- Born: Barbara Plett 1967 (age 58–59) Manitoba, Canada
- Education: Bachelor of Journalism at Carleton University
- Occupations: Journalist, News Editor, Presenter
- Employer: BBC
- Spouse: Graham Usher ​ ​(m. 2003; died 2013)​

= Barbara Plett Usher =

Canadian-born BBC television journalist (born 1967)

Barbara Plett Usher (born 1967) is a Canadian-born UK journalist with experience in the Middle East and the UN. She has worked for the BBC in Jerusalem, Islamabad and the United Nations.

Between 2021 and 2024 she was the BBC's State Department correspondent, based in Washington, D.C., USA. Since 2024 she has been the BBC's Africa Editor, based in Nairobi, Kenya.

==Early life and education==
Plett Usher was born in Manitoba, Canada, in 1967.

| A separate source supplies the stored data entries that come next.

(** * The Teacher/Course service: a shallow embedding of [main.py] and [models/]

    The service keeps two insertion-ordered Python dictionaries ([courses] and
    [teachers]) of pydantic models.  Every handler works through three pydantic
    operations, which are modelled here as they are used in the source:

    - [model_dump()] turns an instance into a [dict] keyed by field name;
    - [model_dump(exclude_unset=True)] keeps only the fields that were
      explicitly supplied when the instance was built, recursively;
    - the constructor call on a keyword [dict] validates it field by field,
      calling [default_factory] ([uuid4], [datetime.utcnow], [list]) for the
      fields that [d] does not have.

    A [str] is held as the [string] of its UTF-8 bytes, so that two [str]s
    are equal when the two [string]s are.  The two patterns are matched on the
    code points; their class [\d] is the class of decimal digits of the regular
    expression engine, which the development takes as given. *)

From Stdlib Require Import ZArith NArith String Ascii List Bool Lia.
From stdpp Require Import gmap strings list fin_maps.

Set Warnings "-register-all".
Local Open Scope string_scope.
Local Open Scope Z_scope.

(** ** Values produced outside the program *)

Definition UUID := N.
Definition datetime := Z.

(** [uuid4()] and [datetime.utcnow()] read the outside world.  The world is an
    arbitrary sequence of answers for each of them, and a count of the calls
    made so far. *)
Record World := mkWorld {
  uuid4_values : nat → UUID;
  uuid4_calls : nat;
  utcnow_values : nat → datetime;
  utcnow_calls : nat
}.

Definition uuid4 (w : World) : UUID * World :=
  (uuid4_values w (uuid4_calls w),
   mkWorld (uuid4_values w) (S (uuid4_calls w)) (utcnow_values w) (utcnow_calls w)).

Definition utcnow (w : World) : datetime * World :=
  (utcnow_values w (utcnow_calls w),
   mkWorld (uuid4_values w) (uuid4_calls w) (utcnow_values w) (S (utcnow_calls w))).

(** ** Strings and their code points *)

(** A continuation byte of UTF-8. *)
Definition continuation (b : N) : bool := ((128 <=? b) && (b <=? 191))%N.

(** The code points that a sequence of bytes encodes, [None] when it is not
    UTF-8.  Surrogates are let through, as a [str] can hold them. *)
Fixpoint utf8_decode (bs : list N) : option (list N) :=
  match bs with
  | [] => Some []
  | b0 :: bs1 =>
      if (b0 <? 128)%N then cons b0 <$> utf8_decode bs1
      else
        match bs1 with
        | [] => None
        | b1 :: bs2 =>
            if ((194 <=? b0) && (b0 <=? 223))%N then
              if continuation b1
              then cons ((b0 - 192) * 64 + (b1 - 128))%N <$> utf8_decode bs2
              else None
            else
              match bs2 with
              | [] => None
              | b2 :: bs3 =>
                  if ((224 <=? b0) && (b0 <=? 239))%N then
                    let cp := ((b0 - 224) * 4096 + (b1 - 128) * 64 + (b2 - 128))%N in
                    if (continuation b1 && continuation b2 && (2048 <=? cp)%N)%bool
                    then cons cp <$> utf8_decode bs3
                    else None
                  else
                    match bs3 with
                    | [] => None
                    | b3 :: bs4 =>
                        let cp :=
                          ((b0 - 240) * 262144 + (b1 - 128) * 4096
                           + (b2 - 128) * 64 + (b3 - 128))%N in
                        if ((240 <=? b0)%N && (b0 <=? 244)%N
                            && continuation b1 && continuation b2 && continuation b3
                            && (65536 <=? cp)%N && (cp <=? 1114111)%N)%bool
                        then cons cp <$> utf8_decode bs4
                        else None
                    end
              end
        end
  end.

She graduated from Carleton University in Ottawa, Ontario, Canada, in 1991 with a bachelor's degree in journalism.

==Career==
She joined the BBC as a freelancer from Cairo in 1995 and became its Middle East correspondent by 2000.

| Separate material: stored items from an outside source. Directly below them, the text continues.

(** A value that is at least 0 divided by a finite positive value is at
    least 0. *)
Lemma SFdiv_nonneg x my ey :
  SFleb (S754_zero false) x = true ->
  SFleb (S754_zero false) (SFdiv prec emax x (S754_finite false my ey)) = true.
Proof.
  destruct x as [sx|[]| |[] mx ex];
    cbn [SFleb SFcompare]; try discriminate; intros _; try reflexivity.
  unfold SFdiv. cbn [xorb].
  destruct (SFdiv_core_binary prec emax (Z.pos mx) ex (Z.pos my) ey)
    as [[mz ez] lz] eqn:Hcore.
  apply unsigned_leb_zero, binary_round_aux_unsigned.
  unfold SFdiv_core_binary in Hcore.
  set (m' := match _ - _ - _ with Z0 => _ | Zpos _ => _ | Zneg _ => _ end) in Hcore.
  assert (Hm' : 0 <= m').
  { subst m'. destruct (_ - _ - _); try lia. apply Z.shiftl_nonneg. lia. }
  pose proof (Z.div_pos m' (Z.pos my) Hm' ltac:(lia)) as Hq.
  unfold Z.div in Hq. destruct (Z.div_eucl m' (Z.pos my)) as [q r].
  now injection Hcore as <- _ _.
Qed.
End Rounding.

(** ** Conversion of a size to [double] *)

Lemma digits2_pos_bounds p :
  2 ^ (Z.pos (digits2_pos p) - 1) <= Z.pos p < 2 ^ Z.pos (digits2_pos p).
Proof.
  induction p as [p IH|p IH|]; cbn [digits2_pos].
  - rewrite Pos2Z.inj_succ.
    replace (Z.succ (Z.pos (digits2_pos p)) - 1) with (Z.succ (Z.pos (digits2_pos p) - 1)) by lia.
    rewrite !Z.pow_succ_r by lia. lia.
  - rewrite Pos2Z.inj_succ.
    replace (Z.succ (Z.pos (digits2_pos p)) - 1) with (Z.succ (Z.pos (digits2_pos p) - 1)) by lia.
    rewrite !Z.pow_succ_r by lia. lia.
  - cbn. lia.
Qed.

Lemma Zdigits2_unique m k :
  0 < k -> 2 ^ (k - 1) <= m < 2 ^ k -> Zdigits2 m = k.
Proof.
  intros Hk [Hlo Hhi].
  assert (Hm : 0 < m) by (pose proof (Z.pow_pos_nonneg 2 (k - 1)); lia).
  destruct m as [|p|p]; try lia. cbn [Zdigits2].
  pose proof (digits2_pos_bounds p) as [Hlo' Hhi'].
  set (d := Z.pos (digits2_pos p)) in *.
  assert (d - 1 < k) by (apply (Z.pow_lt_mono_r_iff 2); lia).
  assert (k - 1 < d) by (apply (Z.pow_lt_mono_r_iff 2); lia).
  lia.
Qed.

Lemma shr_1_digits mrs :
  0 <= shr_m mrs ->
  Zdigits2 (shr_m (shr_1 mrs)) = Z.max 0 (Zdigits2 (shr_m mrs) - 1).
Proof.
  destruct mrs as [[|[p|p|]|p] r s]; cbn [shr_m shr_1 Zdigits2 digits2_pos]; lia.
Qed.

Lemma iter_shr_1_digits k : forall mrs,
  0 <= shr_m mrs ->
  Zdigits2 (shr_m (iter_pos shr_1 k mrs)) = Z.max 0 (Zdigits2 (shr_m mrs) - Z.pos k).
Proof.
  induction k as [k IH|k IH|]; intros mrs H; cbn [iter_pos].
  - rewrite !IH, shr_1_digits by auto using iter_shr_1_nonneg, shr_1_nonneg. lia.
  - rewrite !IH by auto using iter_shr_1_nonneg. lia.
  - now apply shr_1_digits.
Qed.

(** A mantissa of 53 bits or more is brought to 53 bits. *)
Lemma shr_fexp_digits m e l :
  0 <= m -> 53 <= Zdigits2 m -> - 1074 <= Zdigits2 m + e - 53 ->
  0 <= shr_m (fst (shr_fexp 53 1024 m e l)) /\
  Zdigits2 (shr_m (fst (shr_fexp 53 1024 m e l))) = 53 /\
  snd (shr_fexp 53 1024 m e l) = e + Zdigits2 m - 53.
Proof.
  intros Hm Hd He. split; [now apply shr_fexp_nonneg|].
  unfold shr_fexp, shr, fexp, emin.
  destruct (Z.max (Zdigits2 m + e - 53) (3 - 1024 - 53) - e) as [|k|k] eqn:Hn;
    cbn [fst snd]; rewrite ?iter_shr_1_digits, shr_record_of_loc_m;
    rewrite ?shr_record_of_loc_m; lia.
Qed.

Lemma round_nearest_even_digits m l :
  0 <= m -> Zdigits2 m = 53 ->
  Zdigits2 (round_nearest_even m l) = 53 \/ Zdigits2 (round_nearest_even m l) = 54.
Proof.
  intros Hm Hd.
  assert (Hb : 2 ^ 52 <= m < 2 ^ 53).
  { destruct m as [|p|p]; cbn in Hd; try lia.
    pose proof (digits2_pos_bounds p) as Hb. cbn [Zdigits2] in Hd.
    rewrite Hd in Hb. exact Hb. }
  assert (Hsucc : Zdigits2 (m + 1) = 53 \/ Zdigits2 (m + 1) = 54).
  { destruct (Z.lt_ge_cases (m + 1) (2 ^ 53)).
    - left. apply Zdigits2_unique; lia.
    - right. apply Zdigits2_unique; lia. }
  unfold round_nearest_even.
  destruct l as [|[]]; try destruct (Z.even m); auto.
Qed.

Lemma binary_round_aux_finite mz ez :
  53 <= Z.pos (digits2_pos mz) ->
  - 1074 <= Z.pos (digits2_pos mz) + ez - 53 ->
  Z.pos (digits2_pos mz) + ez <= 1023 ->
  exists m e, binary_round_aux 53 1024 false (Z.pos mz) ez loc_Exact = S754_finite false m e.
Proof.
  intros Hd Hlo Hhi. unfold binary_round_aux.
  destruct (shr_fexp_digits (Z.pos mz) ez loc_Exact) as (H1 & Hd1 & He1);
    try (cbn [Zdigits2]; lia).
  destruct (shr_fexp 53 1024 (Z.pos mz) ez loc_Exact) as [mrs' e']. cbn [fst snd] in *.
  pose proof (round_nearest_even_nonneg _ (loc_of_shr_record mrs') H1) as H2.
  pose proof (round_nearest_even_digits _ (loc_of_shr_record mrs') H1 Hd1) as Hd2.
  set (m2 := round_nearest_even (shr_m mrs') (loc_of_shr_record mrs')) in *.
  cbn [Zdigits2] in He1.
  destruct (shr_fexp_digits m2 e' loc_Exact) as (H3 & Hd3 & He3); try lia.
  destruct (shr_fexp 53 1024 m2 e' loc_Exact) as [mrs'' e'']. cbn [fst snd] in *.
  destruct (shr_m mrs'') as [|m|m]; cbn [Zdigits2] in Hd3; try lia.
  destruct (Z.leb_spec e'' (1024 - 53)); [now eexists _, _|lia].
Qed.

Lemma shift_left_digits k : forall p,
  Z.pos (digits2_pos (Pos.iter xO p k)) = Z.pos (digits2_pos p) + Z.pos k.
Proof.
  induction k as [|k IH] using Pos.peano_ind; intros p.
  - cbn. lia.
  - rewrite Pos.iter_succ. cbn [digits2_pos]. rewrite Pos2Z.inj_succ, IH. lia.
Qed.

Lemma binary_round_finite p :
  Z.pos (digits2_pos p) <= 1023 ->
  exists m e, binary_round 53 1024 false p 0 = S754_finite false m e.
Proof.
  intros Hd. unfold binary_round, shl_align, fexp, emin.
  destruct (Z.max (Z.pos (digits2_pos p) + 0 - 53) (3 - 1024 - 53) - 0) as [|k|k] eqn:Hk.
  - apply binary_round_aux_finite; lia.
  - apply binary_round_aux_finite; lia.
  - apply binary_round_aux_finite; rewrite shift_left_digits; lia.
Qed.

(** ** Conversion of an [int] to [float] *)

Lemma shift_left_value k : forall p,
  Z.pos (Pos.iter xO p k) = Z.pos p * 2 ^ Z.pos k.
Proof.
  induction k as [|k IH] using Pos.peano_ind; intros p.
  - cbn. lia.
  - rewrite Pos.iter_succ, Pos2Z.inj_xO, IH, Pos2Z.inj_succ, Z.pow_succ_r by lia. lia.
Qed.

(** A mantissa of exactly 24 bits goes through rounding unchanged. *)
Lemma binary_round_aux_24 mz ez :
  Z.pos (digits2_pos mz) = 24 -> - 149 <= ez <= 104 ->
  binary_round_aux 24 128 false (Z.pos mz) ez loc_Exact = S754_finite false mz ez.
Proof.
  intros Hd He. unfold binary_round_aux, shr_fexp, shr, fexp, emin.
  cbn [Zdigits2 shr_record_of_loc]. rewrite Hd.
  replace (Z.max (24 + ez - 24) (3 - 128 - 24) - ez) with 0 by lia.
  cbn [shr_m loc_of_shr_record round_nearest_even Zdigits2]. rewrite Hd.
  replace (Z.max (24 + ez - 24) (3 - 128 - 24) - ez) with 0 by lia.
  cbn [shr_m]. destruct (Z.leb_spec ez (128 - 24)); [reflexivity|lia].
Qed.

(** Integers below 2^24 are [float]s: the conversion is exact. *)
Lemma of_int_exact z : 0 <= z < 2 ^ 24 -> represents (F32.of_int z) z.
Proof.
  intros Hz. unfold F32.of_int, binary_normalize.
  destruct z as [|p|p]; try lia; [reflexivity|].
  pose proof (digits2_pos_bounds p) as [Hlo Hhi].
  assert (Hd : Z.pos (digits2_pos p) - 1 < 24) by (apply (Z.pow_lt_mono_r_iff 2); lia).
  unfold binary_round, shl_align, fexp, emin, F32.prec, F32.emax.
  destruct (Z.max (Z.pos (digits2_pos p) + 0 - 24) (3 - 128 - 24) - 0) as [|k|k] eqn:Hk;
    try lia.
  - rewrite binary_round_aux_24 by lia. cbn. lia.
  - rewrite binary_round_aux_24 by (rewrite ?shift_left_digits; lia).
    cbn [represents]. rewrite shift_left_value. split; [lia|].
    f_equal. f_equal. lia.
Qed.

(** The number of elements of a vector, as a [double], is finite and
    positive as soon as the vector is not empty. *)
Lemma of_size_positive n :
  (0 < n)%nat -> Z.of_nat n < 2 ^ 64 ->
  exists m e, F64.of_size n = S754_finite false m e.
Proof.
  intros Hn Hmax. unfold F64.of_size, binary_normalize.
  destruct (Z.of_nat n) as [|p|p] eqn:Hp; try lia.
  apply binary_round_finite.
  pose proof (digits2_pos_bounds p) as [Hlo _].
  assert (Z.pos (digits2_pos p) - 1 < 64) by (apply (Z.pow_lt_mono_r_iff 2); lia).
  lia.
Qed.

(** ** The toy world meets the contracts *)

Lemma of_size_nonneg n : F64.nonneg (F64.of_size n).
Proof.
  unfold F64.nonneg, F64.leb, F64.of_size, binary_normalize.
  destruct (Z.of_nat n) as [|p|p] eqn:Hp; try lia; [reflexivity|].
  apply unsigned_leb_zero, binary_round_unsigned.
Qed.

Lemma toy_solver_poses files e c o rms : solver_poses (toyEnv files e c o rms).
Proof. intros objs imgs sz _. cbn. now rewrite !length_map. Qed.

Lemma toy_detector_full files e c o rms : detector_full (toyEnv files e c o rms).
Proof.
  intros gray sz flags. cbn.
  destruct (img_data gray) as [|[|[| |]|] ?]; cbn; try discriminate.
  destruct ((0 <? width sz) && (0 <? height sz)) eqn:Hpos; cbn; [|discriminate].
  intros _. rewrite repeat_length. apply andb_prop in Hpos. nia.
Qed.

Lemma toy_refiner_keeps_length files e c o rms :
  refiner_keeps_length (toyEnv files e c o rms).
Proof. now intros gray corners win zero crit. Qed.

Lemma toy_projection_keeps_length files e c o rms :
  projection_keeps_length (toyEnv files e c o rms).
Proof. intros o' rvec tvec K D. cbn. now rewrite length_map. Qed.

Lemma toy_norm_nonneg files e c o rms : norm_nonneg (toyEnv files e c o rms).
Proof. intros a b _. cbn. apply of_size_nonneg. Qed.

(** ** Counts *)

(** [numImagesUsed] is an [int]: a count beyond [INT_MAX] does not fit. *)
Example to_int_wraps : to_int (INT_MAX + 1) = INT_MIN.
Proof. reflexivity. Qed.

Lemma to_int_small z : 0 <= z <= INT_MAX -> to_int z = z.
Proof.
  unfold to_int, INT_MAX. intros H.
  rewrite Z.mod_small; lia.
Qed.

Lemma observations_bounded E dir size :
  (length (imgpoints (accumulated E dir size)) <= length (imageFiles E dir))%nat.
Proof.
  destruct (accumulated_facts E dir size) as (_ & -> & _).
  rewrite length_map. apply filter_length_le.
Qed.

She then went on to cover the death of the Syrian President Hafez al-Assad in 2000 and to do much reporting under siege in Ramallah in 2002. Her career took her to Iraq in 2003.

Plett Usher worked as BBC correspondent in Jerusalem before being transferred to Islamabad in 2009. She was the BBC's United Nations correspondent since at least 2012.

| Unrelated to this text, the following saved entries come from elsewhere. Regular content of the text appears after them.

(** * pdfresizer: size-targeted PDF compression, checked against its code

    A shallow embedding of [pdf_compressor.py] (class [PDFCompressor]) and
    of the advisory analyzer of [pdf_utils.py] (class [PDFAnalyzer]).

    Conventions of the embedding.
    - Python [float]s are exact rationals ([Q]); Python [int]s are [Z].
      Rounding of float arithmetic and the special values inf/nan are
      outside the model.
    - The file system is a finite map from path strings to byte contents.
    - PyMuPDF ([fitz]) and Pillow ([PIL.Image]) are capability interfaces
      ([PdfEngine], [ImageCodec]); every call that can raise returns
      [exn + _].
    - Methods that touch the file system or print run in the monad [M],
      a state monad over [world] whose exceptions keep the state they
      were raised in.  Exceptions are those caught by [except Exception].
    - Of the printed lines only the warnings and errors are kept; the
      progress report of [compress_pdf] is not part of the model. *)

From Stdlib Require Import QArith Qround.
From Stdlib.Strings Require Import Byte.
From stdpp Require Import gmap strings list fin_maps pretty.

Local Open Scope Z_scope.

(** ** Python values and exceptions *)

Abbreviation bytes := (list byte).

(** [len(b)] of a byte string. *)
Definition len (b : bytes) : Z := Z.of_nat (length b).

(** An exception: its class name and its [str(e)]. *)
Inductive exn : Type :=
| Raise (cls : string) (msg : string).

Definition str (e : exn) : string :=
  match e with Raise _ msg => msg end.

(** [int(x)] of a float: truncation toward zero. *)
Definition py_int (x : Q) : Z := Z.quot (Qnum x) (Z.pos (Qden x)).

(** Values stored in the analysis dictionary. *)
Inductive pyval : Type :=
| VBool (b : bool)
| VInt (n : Z)
| VFloat (x : Q)
| VStr (s : string)
| VList (l : list Z).

(** Truth value of [if v:]. *)
Definition truthy (v : pyval) : bool :=
  match v with
  | VBool b => b
  | VInt n => negb (n =? 0)
  | VFloat x => negb (Qeq_bool x 0)
  | VStr s => negb (String.eqb s "")
  | VList l => match l with [] => false | _ => true end
  end.

(** [v > n] for an int literal [n]; strings and lists raise [TypeError]. *)
Definition py_gt (v : pyval) (n : Z) : exn + bool :=
  match v with
  | VBool b => inr (n <? (if b then 1 else 0))
  | VInt m => inr (n <? m)
  | VFloat x => inr (negb (Qle_bool x (inject_Z n)))
  | VStr _ | VList _ =>
      inl (Raise "TypeError" "'>' not supported between instances")
  end.

(** ** The document model of the PDF engine *)

(** What [doc.extract_image(xref)] returns: a dictionary whose keys
    ["image"], ["width"] and ["height"] may be absent. *)
Record base_image : Type := {
  bi_image : option bytes;
  bi_width : option Z;
  bi_height : option Z
}.

(** A page: [page.rect.width], [page.rect.height], the xrefs listed by
    [page.get_images()] and the text/vector content taken as a unit. *)
Record page : Type := {
  rect_width : Q;
  rect_height : Q;
  get_images : list Z;
  page_contents : bytes
}.

Record document : Type := {
  doc_pages : list page;
  doc_xrefs : gmap Z base_image
}.

Definition page_count (doc : document) : Z := Z.of_nat (length (doc_pages doc)).

Definition extract_image (doc : document) (xref : Z) : exn + base_image :=
  match doc_xrefs doc !! xref with
  | Some bi => inr bi
  | None => inl (Raise "ValueError" "bad xref")
  end.

(** A rectangle [fitz.Rect(x0, y0, x1, y1)]. *)
Record rect : Type := Rect { x0 : Q; y0 : Q; x1 : Q; y1 : Q }.

(** What is put on a page of the document being built:
    [insert_image(rect, stream=...)] or
    [show_pdf_page(rect, pdf_document, page_num)]. *)
Inductive page_item : Type :=
| InsertedImage (r : rect) (stream : bytes)
| ShownPdfPage (r : rect) (page_num : nat) (src : page).

(** A page made by [new_pdf.new_page(width=..., height=...)]. *)
Record new_page : Type := {
  np_width : Q;
  np_height : Q;
  np_items : list page_item
}.

(** [new_page.rect]. *)
Definition np_rect (w h : Q) : rect := Rect 0 0 w h.

(** Result of [new_pdf.save(path, garbage=4, deflate=True, clean=True)]:
    the serialized bytes, or an exception that may leave a partly written
    file behind. *)
Inductive save_result : Type :=
| SaveOk (out : bytes)
| SaveFailed (e : exn) (debris : option bytes).

(** ** Capability interfaces *)

(** Pillow. *)
Class ImageCodec : Type := {
  pil_image : Type;
  Image_open : bytes → exn + pil_image;
  image_mode : pil_image → string;
  image_width : pil_image → Z;
  image_height : pil_image → Z;
  (** [Image.new('RGB', image.size, (255, 255, 255))] followed by
      [paste(image, mask=...)]; the flag says whether the alpha band is
      the mask. *)
  paste_on_white : pil_image → bool → exn + pil_image;
  image_convert_RGB : pil_image → exn + pil_image;
  (** [image.resize(new_size, Image.Resampling.LANCZOS)]. *)
  image_resize : pil_image → Z * Z → exn + pil_image;
  (** [image.save(buffer, format='JPEG', quality=q, optimize=True)]. *)
  image_save_jpeg : pil_image → Z → exn + bytes
}.

(** PyMuPDF. *)
Class PdfEngine : Type := {
  pixmap : Type;
  (** Parsing the bytes of a file: [fitz.open(path)]. *)
  fitz_parse : bytes → exn + document;
  (** [page.get_pixmap(matrix=fitz.Matrix(zx, zy))]. *)
  get_pixmap : page → Q → Q → exn + pixmap;
  (** [pix.tobytes("ppm")]. *)
  pixmap_tobytes_ppm : pixmap → exn + bytes;
  pdf_save : list new_page → save_result
}.

(** ** The world and the monad of effects *)

(** Invocations of the two rebuild methods, in order of call. *)
Inductive call : Type :=
| CallImages (input_path output_path : string) (quality : Z) (scale : Q)
| CallRendering (input_path output_path : string) (dpi : Z) (scale : Q).

Record world : Type := World {
  files : gmap string bytes;
  (** The warning and error lines printed so far. *)
  printed : list string;
  (** Instrumentation: the rebuild invocations made so far. *)
  calls : list call
}.

Definition M (A : Type) : Type := world → (exn + A) * world.

Definition ret {A} (a : A) : M A := λ w, (inr a, w).

Definition raise {A} (e : exn) : M A := λ w, (inl e, w).

Definition bind {A B} (c : M A) (k : A → M B) : M B :=
  λ w, match c w with
       | (inr a, w') => k a w'
       | (inl e, w') => (inl e, w')
       end.

Notation "x <- c ;; k" := (bind c (λ x, k))
  (at level 100, c at next level, right associativity).
Notation "c ;;; k" := (bind c (λ _, k))
  (at level 100, right associativity).

(** [try: body except Exception as e: handler(e)]. *)
Definition try_except {A} (body : M A) (handler : exn → M A) : M A :=
  λ w, match body w with
       | (inr a, w') => (inr a, w')
       | (inl e, w') => handler e w'
       end.

(** Lifting a call that may raise but has no effect. *)
Definition lift {A} (r : exn + A) : M A :=
  match r with inr a => ret a | inl e => raise e end.

Definition print (line : string) : M unit :=
  λ w, (inr tt, World (files w) (printed w ++ [line]) (calls w)).

Definition log_call (c : call) : M unit :=
  λ w, (inr tt, World (files w) (printed w) (calls w ++ [c])).

(** *** File-system primitives *)

Definition set_files (fs : gmap string bytes) (w : world) : world :=
  World fs (printed w) (calls w).

(** [os.path.exists(path)]. *)
Definition os_path_exists (path : string) : M bool :=
  λ w, (inr (bool_decide (is_Some (files w !! path))), w).

(** [os.path.getsize(path)]. *)
Definition os_path_getsize (path : string) : M Z :=
  λ w, match files w !! path with
       | Some b => (inr (len b), w)
       | None => (inl (Raise "FileNotFoundError" path), w)
       end.

(** [os.remove(path)]. *)
Definition os_remove (path : string) : M unit :=
  λ w, match files w !! path with
       | Some _ => (inr tt, set_files (delete path (files w)) w)
       | None => (inl (Raise "FileNotFoundError" path), w)
       end.

(** Writing a whole file. *)
Definition write_file (path : string) (b : bytes) : M unit :=
  λ w, (inr tt, set_files (<[path := b]> (files w)) w).

(** [shutil.copy2(src, dst)]: refuses to copy a file onto itself. *)
Definition shutil_copy2 (src dst : string) : M unit :=
  λ w, match files w !! src with
       | None => (inl (Raise "FileNotFoundError" src), w)
       | Some b =>
           if bool_decide (src = dst)
           then (inl (Raise "SameFileError" src), w)
           else (inr tt, set_files (<[dst := b]> (files w)) w)
       end.

(** [shutil.move(src, dst)]: a rename that replaces [dst]. *)
Definition shutil_move (src dst : string) : M unit :=
  λ w, match files w !! src with
       | None => (inl (Raise "FileNotFoundError" src), w)
       | Some b => (inr tt, set_files (<[dst := b]> (delete src (files w))) w)
       end.

(** *** Calls that may raise but have no effect *)

Definition ebind {A B} (r : exn + A) (k : A → exn + B) : exn + B :=
  match r with inr a => k a | inl e => inl e end.

Notation "x <~ r ;; k" := (ebind r (λ x, k))
  (at level 100, r at next level, right associativity).

(** * pdf_compressor.py: class PDFCompressor *)

(** The fields of [self]. *)
Record PDFCompressor : Type := {
  target_size_bytes : Q;
  quality_levels : list Z;
  scale_factors : list Q
}.

(** [__init__(self, target_size_mb)]. *)
Definition PDFCompressor_init (target_size_mb : Q) : PDFCompressor :=
  {| target_size_bytes := (target_size_mb * 1024 * 1024)%Q;
     quality_levels := [95; 85; 75; 65; 50; 40; 30; 20];
     scale_factors := [1; 9 # 10; 8 # 10; 7 # 10; 6 # 10; 5 # 10; 4 # 10]%Q |}.

(** [dpi_levels], local to [compress_pdf]. *)
Definition dpi_levels : list Z := [150; 120; 100; 80; 60; 50].

(** [best_size]: [float('inf')] or a measured size. *)
Inductive py_size : Type :=
| Infinity
| Finite (n : Z).

(** The two locals [best_result] and [best_size] of [compress_pdf]. *)
Record search : Type := {
  best_result : option string;
  best_size : py_size
}.

(** [current_size < best_size or best_result is None]. *)
Definition improves (current_size : Z) (st : search) : bool :=
  match best_size st with Infinity => true | Finite n => current_size <? n end
  || match best_result st with None => true | Some _ => false end.

(** [if best_result:] on an optional string. *)
Definition is_set (r : option string) : bool :=
  match r with
  | None => false
  | Some s => negb (String.eqb s "")
  end.

(** [x < y] and [x <= y] on floats. *)
Definition Qlt_bool (x y : Q) : bool := negb (Qle_bool y x).

Section Compressor.
Context {codec : ImageCodec} {engine : PdfEngine}.

(** [str(input_file.parent / f"{input_file.stem}_compressed{input_file.suffix}")]:
    pathlib's computation of the default output path is left open. *)
Variable default_output_path : string → string.

(** [get_file_size(self, file_path)]. *)
Definition get_file_size (file_path : string) : M Z :=
  os_path_getsize file_path.

(** [compress_image(self, image_data, quality, scale)]. *)
Definition compress_image (image_data : bytes) (quality : Z) (scale : Q)
  : M bytes :=
  try_except
    (image <- lift (Image_open image_data) ;;
     image <- lift
       (if bool_decide (image_mode image = "RGBA")
           || bool_decide (image_mode image = "P")
        then paste_on_white image (bool_decide (image_mode image = "RGBA"))
        else if negb (bool_decide (image_mode image = "RGB"))
        then image_convert_RGB image
        else inr image) ;;
     image <- lift
       (if Qlt_bool scale 1
        then image_resize image
               (py_int (inject_Z (image_width image) * scale),
                py_int (inject_Z (image_height image) * scale))
        else inr image) ;;
     lift (image_save_jpeg image quality))
    (λ e, print ("Warning: Could not compress image: " +:+ str e) ;;;
          ret image_data).

(** The encoding of a rendered pixmap, common to both rebuilds:
    [pix.tobytes("ppm")], [Image.open], conversion to RGB when needed,
    and [save(..., format='JPEG', quality=quality, optimize=True)]. *)
Definition pixmap_to_jpeg (pix : pixmap) (quality : Z) : exn + bytes :=
  img_data <~ pixmap_tobytes_ppm pix ;;
  pil_image <~ Image_open img_data ;;
  pil_image <~ (if negb (bool_decide (image_mode pil_image = "RGB"))
                then image_convert_RGB pil_image
                else inr pil_image) ;;
  image_save_jpeg pil_image quality.

(** [fitz.open(input_path)]. *)
Definition fitz_open (path : string) : M document :=
  λ w, match files w !! path with
       | Some b => lift (fitz_parse b) w
       | None => (inl (Raise "FileNotFoundError" path), w)
       end.

(** [new_pdf.save(output_path, garbage=4, deflate=True, clean=True)]. *)
Definition new_pdf_save (new_pdf : list new_page) (path : string) : M unit :=
  match pdf_save new_pdf with
  | SaveOk out => write_file path out
  | SaveFailed e None => raise e
  | SaveFailed e (Some d) => write_file path d ;;; raise e
  end.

During the BBC programme From Our Own Correspondent broadcast on 30 September 2004, Plett Usher said she cried when she saw Palestinian leader Yasser Arafat being taken to hospital during his terminal illness. This led to suggestions that the BBC was biased. After many complaints from viewers the BBC Governors' Programme Complaints Committee ruled that Plett Usher had breached editorial guidelines on due impartiality and the BBC's director of News, Helen Boaden, apologised for an editorial misjudgment.

Since 2024 she has been the BBC's Africa Editor, based in Nairobi, Kenya.

==Personal life==
In 2003 Plett married Graham Usher, the Palestine correspondent of The Economist magazine. The couple moved to Pakistan in 2005, and to New York in 2009. Graham Usher died on 8 August 2013, at age 54, of Creutzfeldt–Jakob disease.